Priyanka Sharma: Diversity equity and inclusion is one of the fundamental pillars of how we operate in CNCF and Linux foundation. So you’re absolutely right, that this is a place where DEI is serious. Every KubeCon I’m happy to tell you. I always, we do KubeCon driven development. And so every KubeCon we are able to push through a little bit further and do something more. This time round, I’ll share a couple of things with you. First of all, I’m proud to tell you that we have done close to a 100 mentorships of students and learners already in CNCF through our LFX mentoring program, that is a really awesome thing because a 100 people’s lives have already been changed. And by the way, when we do this diversity DEI is a top priority and selection factor. All the people who get in get a stipend so that they are able to actually work on this without having financial concerns.

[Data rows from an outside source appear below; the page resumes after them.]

Lemma visit_spec right n rec l rs seen owner : in_range right →
  (∀ o seen owner, searchable right o seen owner → unmarked seen < n → found_spec right o seen owner (rec o seen owner)) →
  searchable right l seen owner → unmarked seen ≤ n → (∀ r, r ∈ rs → edge l r) → (∀ r, edge l r → r ∈ rs ∨ marked seen r) →
  found_spec right l seen owner (visit rec l rs seen owner).
Proof.
  intros Hrange Hrec. revert seen. induction rs as [|r rs IH]; intros seen Hok Hn Hrs Hall; cbn [visit].
  - exists false, seen, owner. split_and!; [done|apply Hok|done| |by intros; split].
    split_and!; [done| |done]. intros r He. by destruct (Hall r He) as [?%not_elem_of_nil|].
  - assert (edge l r) as He by (apply Hrs; by left). pose proof (Hrange _ _ He) as Hr. pose proof Hok as (Hs & Ho & Hp & Hl & Hown).
    destruct (lookup_lt_is_Some_2 seen r) as [mark Hmark]; [lia|]. rewrite Hmark. cbn [mbind option_bind].
    destruct mark; [apply IH; [done..| |]|].
    { intros r' H. apply Hrs. by right. }
    { intros r' H. destruct (Hall r' H) as [[->|]%elem_of_cons|]; [by right|by left|by right]. }
    destruct (lookup_lt_is_Some_2 owner r) as [own Hro]; [lia|]. rewrite Hro. cbn [mbind option_bind].
    destruct own as [o|]; [|by apply found_free].
    assert (searchable right o (<[r := true]> seen) owner) as Hok1.
    { destruct Hp as [Hinj Hedge]. split_and!; [by rewrite length_insert|done|done| |].
      - destruct (Hedge r o Hro) as (rs' & H & _). by eapply lookup_lt_Some.
      - intros r' H. apply marked_insert; [lia|]. left. by eapply Hinj. }
    pose proof (unmarked_insert _ _ Hmark). pose proof (Hrec o _ _ Hok1 ltac:(lia)) as Hspec.
    pose proof Hspec as (found & seen1 & owner1 & E & Hs1 & Hmono & Hres & _). rewrite E in *. cbn [mbind option_bind].
    destruct found; [by eapply found_through|]. destruct Hres as (-> & Hres).
    assert (∀ r', marked seen r' → marked seen1 r') as Hmono1. { intros r' H'. apply Hmono, marked_insert; [lia|by right]. }
    eapply found_after; [done..|]. apply IH.
    + split_and!; try done. intros r' H'. eauto.
    + assert (unmarked seen1 ≤ unmarked seen) by (apply unmarked_mono; [lia|done]). lia.
    + intros r' H'. apply Hrs. by right.
    + intros r' H'. destruct (Hall r' H') as [[->|]%elem_of_cons|]; [|by left|right; eauto].
      right. apply Hmono, marked_insert; [lia|by left].
Qed.

Lemma augment_spec right fuel l seen owner : in_range right → searchable right l seen owner → unmarked seen < fuel →
  found_spec right l seen owner (augment fuel l seen owner).
Proof.
  intros Hrange. revert l seen owner. induction fuel as [|fuel IH]; intros l seen owner Hok Hf; [lia|]. cbn [augment].
  destruct (lookup_lt_is_Some_2 edges l) as [rs Hrs]; [apply Hok|]. rewrite Hrs. cbn [mbind option_bind].
  apply (visit_spec _ fuel); [done|exact IH|done|lia| |].
  - intros r H. by exists rs.
  - intros r (rs' & H & Hr). left. congruence.
Qed.

(** Between two searches: the vertices that found a partner, and the dead ends
    of those that did not. *)
Record progress (right : nat) (tried won : list nat) (owner : list (option nat)) (C : nat → Prop) : Prop := {
  pg_length : length owner = right;
  pg_proper : proper owner;
  pg_dec r : C r ∨ ¬ C r;
  pg_closed : closed owner C;
  pg_NoDup : NoDup won;
  pg_won x : x ∈ won ↔ ∃ r, owns owner r x;
  pg_tried l : l ∈ tried → l ∈ won ∨ ∀ r, edge l r → C r;
  pg_subset : won ⊆ tried;
}.

Lemma replicate_unmarked right r : ¬ marked (replicate right false) r.
Proof. unfold marked. by intros [? _]%lookup_replicate. Qed.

And we intend to keep growing this program and actually finding new flavors of doing it. That’s one. Second is that I am involved with the inclusive naming initiative, which you may have heard of. It is a sister organization to CNCF, but it originated here. And the whole focus for us was last year when we started to remove master slave whitelist, blacklist. Racially charge exclusionary problematic terms like this from code and most people really want to do that. The challenge is how to do that without making, breaking changes. So I and I has been working on that and one of the biggest outputs that we, is the two ways we’ve made progress lately. One is that we’ve created a Fund a Course with the Linux Foundation training, which is around how to build inclusive communities. And that’s been released and that’s including language recommendations.

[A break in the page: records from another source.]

(* ===== verification/Float64.v ===== *)
(** Double-precision floats, as far as JSON Schema bounds use them: what
    [serde_json] reads an integer as ([as_f64]), comparison, and the saturating
    cast to [i64]. A JSON float is never infinite or NaN. *)
From S2P Require Import Prelude SortedVec RustStr Json.

Local Open Scope Z_scope.

Module F64.

(** A finite float: [mantissa * 2 ^ exponent]. *)
Record t := mk { mantissa : Z; exponent : Z }.

(** Sign, biased exponent, fraction. *)
Definition of_bits (bits : Z) : t :=
  let fraction := Z.land bits (2 ^ 52 - 1) in
  let biased := Z.land (Z.shiftr bits 52) 2047 in
  let '(m, e) := if bool_decide (biased = 0) then (fraction, -1074) else (fraction + 2 ^ 52, biased - 1075) in
  mk (if Z.testbit bits 63 then - m else m) e.

(** [n as f64] for 0 ≤ n: the nearest float, ties to even. *)
Definition round (n : Z) : t :=
  let k := Z.log2 n - 52 in
  if bool_decide (k ≤ 0) then mk n 0 else
  let q := Z.shiftr n k in
  let rest := n - Z.shiftl q k in
  let half := 2 ^ (k - 1) in
  let up := bool_decide (half < rest) || (bool_decide (rest = half) && Z.odd q) in
  mk (if up then q + 1 else q) k.
Definition of_int (n : Z) : t :=
  if bool_decide (n < 0) then let f := round (- n) in mk (- mantissa f) (exponent f) else round n.

(** Both values as integers, in units of the smaller exponent. *)
Definition aligned (a b : t) : Z * Z :=
  let e := Z.min (exponent a) (exponent b) in
  (Z.shiftl (mantissa a) (exponent a - e), Z.shiftl (mantissa b) (exponent b - e)).
Definition ltb (a b : t) : bool := let '(x, y) := aligned a b in bool_decide (x < y).
Definition eqb (a b : t) : bool := let '(x, y) := aligned a b in bool_decide (x = y).

(** [f as i64]: towards zero, and to the ends of the range beyond them. *)
Definition to_i64 (a : t) : Z :=
  let n := if bool_decide (0 ≤ exponent a) then Z.shiftl (mantissa a) (exponent a)
           else Z.quot (mantissa a) (2 ^ (- exponent a)) in
  Z.max (- 2 ^ 63) (Z.min n (2 ^ 63 - 1)).

End F64.

Definition number_f64 (n : Number) : F64.t :=
  match n with PosInt n | NegInt n => F64.of_int n | Float bits => F64.of_bits bits end.
Definition as_f64 (v : Value) : option F64.t := match v with VNumber n => Some (number_f64 n) | _ => None end.
Definition as_number (v : Value) : option Number := match v with VNumber n => Some n | _ => None end.

(** [a % b] on [i64]: panics ([None]) for a zero divisor and for [i64::MIN % -1]. *)
Definition i64_rem (a b : Z) : option Z :=
  if bool_decide (b = 0) || bool_decide (a = - 2 ^ 63 ∧ b = -1) then None else Some (Z.rem a b).

(** * Lemmas *)

Lemma f64_eqb_refl a : F64.eqb a a = true.
Proof. unfold F64.eqb, F64.aligned. by apply bool_decide_eq_true_2. Qed.
Lemma f64_ltb_irrefl a : F64.ltb a a = false.
Proof. unfold F64.ltb, F64.aligned. apply bool_decide_eq_false_2. lia. Qed.
Lemma f64_not_less a b : F64.ltb a b = false → F64.ltb b a = false → F64.eqb a b = true.
Proof.
  unfold F64.ltb, F64.eqb, F64.aligned. rewrite (Z.min_comm (F64.exponent b)). rewrite !bool_decide_eq_false, bool_decide_eq_true. lia.
Qed.

(** Integers of at most 53 bits are read exactly, *)
Lemma of_int_exact n : Z.abs n < 2 ^ 53 → F64.of_int n = F64.mk n 0.
Proof.
  intros Hn. assert (∀ k, 0 ≤ k < 2 ^ 53 → F64.round k = F64.mk k 0) as Hr.
  { intros k Hk. unfold F64.round. rewrite bool_decide_eq_true_2; [done|].
    destruct (decide (k = 0)) as [-> |]; [done|]. assert (Z.log2 k < 53) by (apply Z.log2_lt_pow2; lia). lia. }
  unfold F64.of_int. case_bool_decide; rewrite Hr by lia; [|done]. cbn. f_equal. lia.
Qed.

(** and compared exactly. *)
Lemma of_int_ltb a b : Z.abs a < 2 ^ 53 → Z.abs b < 2 ^ 53 → F64.ltb (F64.of_int a) (F64.of_int b) = bool_decide (a < b).
Proof. intros Ha Hb. rewrite !of_int_exact by done. done. Qed.

Example one_and_a_half : F64.to_i64 (F64.of_bits 0x3FF8000000000000) = 1 ∧ F64.ltb (F64.of_int 1) (F64.of_bits 0x3FF8000000000000) = true.
Proof. by vm_compute. Qed.
(** Above them neighbours fall together. *)
Example wide_integers_collapse : F64.eqb (F64.of_int 9007199254740993) (F64.of_int 9007199254740992) = true.
Proof. by vm_compute. Qed.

Second is that we initially were just making a list of things to change in code. Now, we have graduated to having a three tier list where the top level is most egregious must be changed in code, and here are the ways to do it. The second tier list is really, really bad over time, find ways to phase this out. And then the third is, this is something you should not use in content and speech when you are speaking, because it is exclusionary, but it is at a point where breaking changes may not be necessary at this point. And we did this because we noticed that even though we started with this very scoped type mission of changing specific terms and code, we got further along in this. And then people started saying, “Oh, I and I has that list. I’ll tell my event organizer that that’s the list to use for terms, speaker student use as an example”.
And I was like, “Oh, well this is a very small list, and it doesn’t cover the full scope of what would be not okay from a content perspective”. And so there was basically a lot of user demand and we answered it and that’s how I and I has evolved. And then final, last but not least as you know Dan Kahn, the late Dan Kahn was a relentless champion of diversity, equity and inclusion in CNCF and in everything he touched. And so we have decided to rename the KubeCon scholarship, which helps folks from DEI backgrounds and need based who have need based asks to attend KubeCon on scholarship. So now we are announcing the Dan Kahn scholarship fund.
Swapnil Bhartiya: That was great. He was a visionary there and he did a lot of work. So we all miss him. Priyanka, thank you so much for taking time today, from your busy schedule and share not only some of the insight that you saw, but also the things that you folks are working on. And I would love to have you back on the show and maybe we’ll do it next time in person. Thank you for your time today.
Priyanka Sharma: Absolutely. Thank you so much Swapnil, hope to see you again very, very soon.